▶ _Goal of the exercise_
Pull out of the data below the stretch of lines bounded by the one containing "k else None" and the one containing "string_of_list_ascii (firstn (List.length", both bounds included, unchanged.

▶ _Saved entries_
(** * AWACS controller (awacs.py): a shallow embedding and its properties

    The controller keeps a world model of the entities reported by a
    telemetry feed, answers radio-style text commands and emits the two
    unsolicited calls MERGED and DEFEND.

    Python floats are read as real numbers: the arithmetic of the source is
    kept operation by operation, its rounding error is not; [float(s)] of a
    string of digits is the number the digits spell, which is what the
    float holds below 2^53.  Python dictionaries keep insertion order and
    are association lists.  Python sets are duplicate-free lists: the order
    of the list stands for one iteration order of the set, which the
    language does not fix, so the statements below speak of membership, and
    of the lines printed for the members of a set up to their order. *)

From Stdlib Require Import Reals Lra Lia ZArith List String Ascii Bool Relations Permutation.
From Stdlib Require Import Zfloor DecimalString.
Import ListNotations.

(** ** Numbers as Python computes with them *)

Module PyNum.
Local Open Scope R_scope.

Definition Rltb (x y : R) : bool := if Rlt_dec x y then true else false.
Definition Rleb (x y : R) : bool := if Rle_dec x y then true else false.
Definition Reqb (x y : R) : bool := if Req_dec_T x y then true else false.

(** [int(x)] on a float: truncation toward zero. *)
Definition py_int (x : R) : Z := if Rle_dec 0 x then Zfloor x else Zceil x.

(** [round(x)] on a float: the nearest integer, a tie goes to the even one. *)
Definition py_round (x : R) : Z :=
  let f := Zfloor x in
  let d := x - IZR f in
  if Rlt_dec d (1/2) then f
  else if Rlt_dec (1/2) d then (f + 1)%Z
  else if Z.even f then f else (f + 1)%Z.

(** [x % m] and [x // m] on floats: the remainder has the sign of [m]. *)
Definition py_floordiv (x m : R) : R := IZR (Zfloor (x / m)).
Definition py_fmod (x m : R) : R := x - m * IZR (Zfloor (x / m)).

(** [math.degrees], [math.radians], [math.hypot], [math.atan2 y x]. *)
Definition degrees (a : R) : R := a * (180 / PI).
Definition radians (d : R) : R := d * (PI / 180).
Definition hypot (x y : R) : R := sqrt (x * x + y * y).
Definition atan2 (y x : R) : R :=
  if Rlt_dec 0 x then atan (y / x)
  else if Rlt_dec x 0 then
    (if Rle_dec 0 y then atan (y / x) + PI else atan (y / x) - PI)
  else if Rlt_dec 0 y then PI / 2
  else if Rlt_dec y 0 then - (PI / 2)
  else 0.

(** [sum], [min] and [max] of a list of floats ([min] and [max] are only
    called on non-empty lists). *)
Definition py_sum (l : list R) : R := fold_left Rplus l 0.
Definition py_min (x : R) (l : list R) : R := fold_left Rmin l x.
Definition py_max (x : R) (l : list R) : R := fold_left Rmax l x.

(** Truthiness of a float: [x or d]. *)
Definition float_or (x : option R) (d : R) : R :=
  match x with
  | Some r => if Req_dec_T r 0 then d else r
  | None => d
  end.

End PyNum.

(** ** Strings as Python handles them (ASCII) *)

Module PyStr.
Local Open Scope string_scope.

Definition is_digit (c : ascii) : bool :=
  let n := nat_of_ascii c in (48 <=? n)%nat && (n <=? 57)%nat.
Definition is_upper (c : ascii) : bool :=
  let n := nat_of_ascii c in (65 <=? n)%nat && (n <=? 90)%nat.
Definition is_lower (c : ascii) : bool :=
  let n := nat_of_ascii c in (97 <=? n)%nat && (n <=? 122)%nat.
Definition is_alpha (c : ascii) : bool := is_upper c || is_lower c.
(** [str.isspace] on the ASCII range: TAB..CR, FS..US and the blank. *)
Definition is_space (c : ascii) : bool :=
  let n := nat_of_ascii c in
  ((9 <=? n)%nat && (n <=? 13)%nat) || ((28 <=? n)%nat && (n <=? 32)%nat).

Definition lower_char (c : ascii) : ascii :=
  if is_upper c then ascii_of_nat (nat_of_ascii c + 32) else c.

Fixpoint lower (s : string) : string :=
  match s with
  | EmptyString => EmptyString
  | String c r => String (lower_char c) (lower r)
  end.

Definition startswith (s p : string) : bool := String.prefix p s.

(** [needle in hay]. *)
Fixpoint contains (needle hay : string) : bool :=
  String.prefix needle hay ||
  match hay with
  | EmptyString => false
  | String _ r => contains needle r
  end.

Fixpoint all_chars (p : ascii -> bool) (s : string) : bool :=
  match s with
  | EmptyString => true
  | String c r => p c && all_chars p r
  end.

Fixpoint lstrip_by (p : ascii -> bool) (s : string) : string :=
  match s with
  | EmptyString => EmptyString
  | String c r => if p c then lstrip_by p r else s
  end.

Fixpoint rev_str (s acc : string) : string :=
  match s with
  | EmptyString => acc
  | String c r => rev_str r (String c acc)
  end.

Definition rstrip_by (p : ascii -> bool) (s : string) : string :=
  rev_str (lstrip_by p (rev_str s "")) "".

(** [s.strip()] and [s.strip(chars)]. *)
Definition strip (s : string) : string := rstrip_by is_space (lstrip_by is_space s).
Definition mem_char (cs : string) (c : ascii) : bool :=
  existsb (Ascii.eqb c) (list_ascii_of_string cs).
Definition strip_chars (cs s : string) : string :=
  rstrip_by (mem_char cs) (lstrip_by (mem_char cs) s).

Definition replace_char_none (x : ascii) (s : string) : string :=
  string_of_list_ascii (filter (fun c => negb (Ascii.eqb c x)) (list_ascii_of_string s)).

Fixpoint join (sep : string) (l : list string) : string :=
  match l with
  | [] => ""
  | [x] => x
  | x :: r => x ++ sep ++ join sep r
  end.

Definition nonempty (s : string) : bool :=
  match s with EmptyString => false | _ => true end.

(** [str(n)] for an integer. *)
Definition str_of_nat (n : nat) : string := NilZero.string_of_uint (Nat.to_uint n).
Definition str_of_Z (z : Z) : string :=
  if (z <? 0)%Z then "-" ++ str_of_nat (Z.abs_nat z) else str_of_nat (Z.abs_nat z).

Fixpoint zeros (n : nat) : string :=
  match n with O => "" | S k => String "0" (zeros k) end.

(** [f"{z:03d}"]: zero padding to width 3, the sign counts for the width. *)
Definition fmt_03d (z : Z) : string :=
  let d := str_of_nat (Z.abs_nat z) in
  if (z <? 0)%Z then "-" ++ zeros (2 - String.length d) ++ d
  else zeros (3 - String.length d) ++ d.

(** [f"{z:,}"]: groups of three digits from the right. *)
Fixpoint group3 (digits : list ascii) (n : nat) : list ascii :=
  match digits with
  | [] => []
  | c :: r =>
      if ((0 <? n)%nat && (Nat.eqb (Nat.modulo (List.length digits) 3) 0))%bool
      then ","%char :: c :: group3 r (S n)
      else c :: group3 r (S n)
  end.
Definition fmt_comma (z : Z) : string :=
  let d := string_of_list_ascii (group3 (list_ascii_of_string (str_of_nat (Z.abs_nat z))) 0) in
  if (z <? 0)%Z then "-" ++ d else d.

End PyStr.

(** ** The patterns of [re] that the source uses

    A backtracking matcher with the priorities of Python's engine: the
    alternatives of [a|b] in order, greedy repetition longest first, lazy
    repetition shortest first.  Repetition is only ever applied to one
    character class in the source. *)

Module Re.

Inductive t :=
| Eps
| Chr (p : ascii -> bool)
| Seq (a b : t)
| Alt (a b : t)
| Star (p : ascii -> bool)
| StarLazy (p : ascii -> bool)
| Grp (n : nat) (a : t)
| Eos.

Definition caps := list (nat * string).

Fixpoint star_greedy {X : Type} (p : ascii -> bool) (s : list ascii)
    (k : list ascii -> option X) : option X :=
  match s with
  | c :: r =>
      if p c then match star_greedy p r k with Some x => Some x | None => k s end
      else k s
  | [] => k s
  end.

Fixpoint star_lazy {X : Type} (p : ascii -> bool) (s : list ascii)
    (k : list ascii -> option X) : option X :=
  match k s with
  | Some x => Some x
  | None =>
      match s with
      | c :: r => if p c then star_lazy p r k else None
      | [] => None
      end
  end.

(** The text between two positions of the subject, both given as the rest
    of the subject from there. *)
Definition consumed (s s' : list ascii) : string :=
  string_of_list_ascii (firstn (List.length s - List.length s') s).

Definition newline : ascii := ascii_of_nat 10.

Fixpoint run {X : Type} (r : t) (s : list ascii) (c : caps)
    (k : list ascii -> caps -> option X) : option X :=
  match r with
  | Eps => k s c
  | Chr p => match s with
             | ch :: s' => if p ch then k s' c else None
             | [] => None
             end
  | Seq a b => run a s c (fun s' c' => run b s' c' k)
  | Alt a b => match run a s c k with
               | Some x => Some x
               | None => run b s c k
               end
  | Star p => star_greedy p s (fun s' => k s' c)
  | StarLazy p => star_lazy p s (fun s' => k s' c)
  | Grp n a => run a s c (fun s' c' => k s' ((n, consumed s s') :: c'))
  | Eos => match s with
           | [] => k s c
           | [ch] => if Ascii.eqb ch newline then k s c else None
           | _ => None
           end
  end.

(** A match: the groups, the text before the match and the rest after it. *)
Module Match.
Record t := mk { groups : caps; before : string; rest : string }.
End Match.

(** [re.match(r, s)]. *)
Definition match_ (r : t) (s : string) : option Match.t :=
  run r (list_ascii_of_string s) []
    (fun s' c => Some (Match.mk c "" (string_of_list_ascii s'))).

▶ _Answer for the task_
      | c :: r => if p c then star_lazy p r k else None
      | [] => None
      end
  end.

(** The text between two positions of the subject, both given as the rest
    of the subject from there. *)
Definition consumed (s s' : list ascii) : string :=
  string_of_list_ascii (firstn (List.length s - List.length s') s).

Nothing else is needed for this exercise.